I ♥ Logs: Apache Kafka and Real-time Data Integration
Date: This event took place live on May 21 2014
Presented by: Jay Kreps
Duration: Approximately 60 minutes.
Questions? Please send email to
Hosted By: Ben Lorica
This webcast talk will discuss how logs and stream-processing can form a backbone for data flow, ETL, and real-time data processing. It will describe the challenges and lessons learned as LinkedIn built out its real-time data subscription and processing infrastructure.
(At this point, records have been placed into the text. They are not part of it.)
(** X1.  The parser reads the tokens from left to right, each at most
    once and without a gap: the indices it reads are [1, 2, .., n] for some
    [n <= argc], whatever the command line.  (In particular it always
    comes to an end.) *)
Theorem parse_arguments_scans_left_to_right (EXC : Verbosity)
    (argv : list string) :
  match parse_arguments EXC (List.length argv) argv with
  | Some (_, io) =>
      reads io = seq 1 (List.length (reads io))
      /\ (List.length (reads io) <= List.length argv)%nat
  | None => False
  end.
Proof.
  unfold parse_arguments.
  destruct (parse_loop (List.length argv) (List.length argv) argv
              (initial_locals EXC) (mkIo [] [])) as [[s io]|] eqn:Hloop.
  - destruct (parse_loop_reads_prefix argv _ (initial_locals EXC)
                (mkIo [] []) s io (le_n 1) (Nat.le_max_l _ _) eq_refl Hloop)
      as [H1 H2].
    cbn [option_map]. unfold finish.
    destruct s as [l|l|i]; try destruct (show_usage l); cbn [print reads];
      split; assumption.
  - destruct (parse_loop_total (List.length argv) (List.length argv) argv
                (initial_locals EXC) (mkIo [] [])) as [r Hr]; [lia|].
    congruence.
Qed.

(** An induction principle for the [while] loop: an invariant of the passes
    that continue gives what holds when the loop is left. *)
Lemma parse_loop_invariant (I : locals -> parser_io -> Prop)
    (Q : step -> parser_io -> Prop) (argc : nat) (argv : list string) :
  (forall l io, I l io -> (argc <= arg_processing l)%nat -> Q (Break l) io) ->
  (forall l io, I l io -> (arg_processing l < argc)%nat ->
     match loop_body argv l io with
     | (Continue l', io') => I l' io'
     | (s, io') => Q s io'
     end) ->
  forall fuel l io s io',
    I l io -> parse_loop fuel argc argv l io = Some (s, io') -> Q s io'.
Proof.
  intros Hexit Hbody.
  induction fuel as [|fuel IH]; intros l io s io' HI; cbn [parse_loop];
    destruct (Nat.ltb_spec (arg_processing l) argc) as [Hlt|Hge];
    try discriminate;
    try (intros H; injection H as <- <-; now apply Hexit).
  specialize (Hbody l io HI Hlt).
  destruct (loop_body argv l io) as [[l1|l1|i] io1].
  - now apply IH.
  - intros H; injection H as <- <-. exact Hbody.
  - intros H; injection H as <- <-. exact Hbody.
Qed.
Lemma run_requests ins :
  ∀ m h reqs, leader_ok m → waitup_requests m = Some reqs →
  ∃ rs reqs',
    responses (run ins m h).2 = responses h ++ rs
    ∧ waitup_requests (run ins m h).1 = Some reqs'
    ∧ map response_to rs ++ reqs' ≡ₚ reqs ++ ins ≫= request_of.
Proof.
  induction ins as [|i rest IH]; intros m h reqs Hok Hr; simpl.
  - exists [], reqs. by rewrite !app_nil_r.
  - destruct (handle_requests i m h reqs Hok Hr) as (rs1 & reqs1 & R1 & W1 & P1).
    pose proof (handle_ok i m h Hok) as Hok1.
    destruct (handle i m h) as [m1 h1]. simpl in *.
    destruct (IH m1 h1 reqs1 Hok1 W1) as (rs2 & reqs2 & R2 & W2 & P2).
    exists (rs1 ++ rs2), reqs2. split; [by rewrite R2, R1, app_assoc|].
    split; [done|].
    rewrite map_app, <- app_assoc, P2, app_assoc, P1.
    by rewrite <- app_assoc.
Qed.

(** X19: on the leader, from [monitor_create] on, no request is lost and
    none is answered twice: after any inputs, the requests answered so
    far (each by one response) together with the requests on the
    deferred list are exactly the requests received, each as often as
    it was received. *)
Theorem every_request_is_answered_once_or_deferred (c : resource_ctx)
    (inventory_size : Z) (cfg : resource_config) (h h1 : flux) (m : monitor)
    (groups : list string) (ins : list input) :
  monitor_create c inventory_size cfg h = (Some m, groups, h1) →
  ctx_rank c = 0%nat →
  ∃ rs reqs,
    responses (run ins m h1).2 = responses h ++ rs
    ∧ waitup_requests (run ins m h1).1 = Some reqs
    ∧ map response_to rs ++ reqs ≡ₚ ins ≫= request_of.
Proof.
  intros Hc Hrk.
  pose proof (monitor_create_ok _ _ _ _ _ _ _ Hc Hrk) as Hok.
  assert (H0 : waitup_requests m = Some [] ∧ responses h1 = responses h).
  { unfold monitor_create in Hc. rewrite Hrk in Hc. simpl in Hc.
    assert (Hp : ∀ m2, responses (post_restart_event c m2 h).2 = responses h).
    { intros m2. unfold post_restart_event.
      destruct (attr_hostlist c) as [hl|]; [|done].
      destruct (size m2 <=? 0); [done|]. destruct (up m2) as [u2|]; [|done].
      pose proof (reslog_post_pack_log "restart"
                    [("ranks", idset_encode (idset_range 0 (Z.to_nat (size m2))));
                     ("online", idset_encode u2); ("nodelist", hl)] h) as H.
      destruct (reslog_post_pack _ _ h) as [rc h'].
      by destruct H as [(_ & _ & ?)|(_ & _ & ?)]. }
    destruct (monitor_force_up cfg).
    - specialize (Hp (set_up
                        (Some (idset_range 0
                                 (Z.to_nat (if ctx_size c <? inventory_size
                                            then inventory_size
                                            else ctx_size c))))
                        (Mon 0 (if ctx_size c <? inventory_size
                                then inventory_size else ctx_size c)
                           (Some ∅) (Some ∅) None (Some ∅) (Some [])))).
      destruct (post_restart_event c _ h) as [rc h'].
      destruct (rc <? 0); [done|]. by injection Hc as <- _ <-.
    - specialize (Hp (Mon 0 (if ctx_size c <? inventory_size
                             then inventory_size else ctx_size c)
                        (Some ∅) (Some ∅) None (Some ∅) (Some []))).
      destruct (attr_recovery_mode c);
        destruct (post_restart_event c _ h) as [rc h'];
        destruct (rc <? 0); try done; by injection Hc as <- _ <-. }
  destruct H0 as [Hr0 R0].
  destruct (run_requests ins m h1 [] Hok Hr0) as (rs & reqs & R & W & P).
  exists rs, reqs. by rewrite R, R0.
Qed.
It will also discuss the role of real-time processing and its relationship to offline processing frameworks such as MapReduce.
About Jay Kreps
Jay Kreps is a Principal Staff Engineer at LinkedIn where he is the lead architect for online data infrastructure. He is among the original authors of several open source projects including a distributed key-value store called Project Voldemort, a messaging system called Kafka, and a stream processing system called Samza. Twitter: @jaykreps
About Ben Lorica
Ben Lorica is the Chief Data Scientist and Director of Content Strategy for Data at O'Reilly Media, Inc.. He has applied Business Intelligence, Data Mining, Machine Learning and Statistical Analysis in a variety of settings including Direct Marketing, Consumer and Market Research, Targeted Advertising, Text Mining, and Financial Engineering. His background includes stints with an investment management company, internet startups, and financial services. He writes regularly about Big Data and Data Science on the O'Reilly Data blog.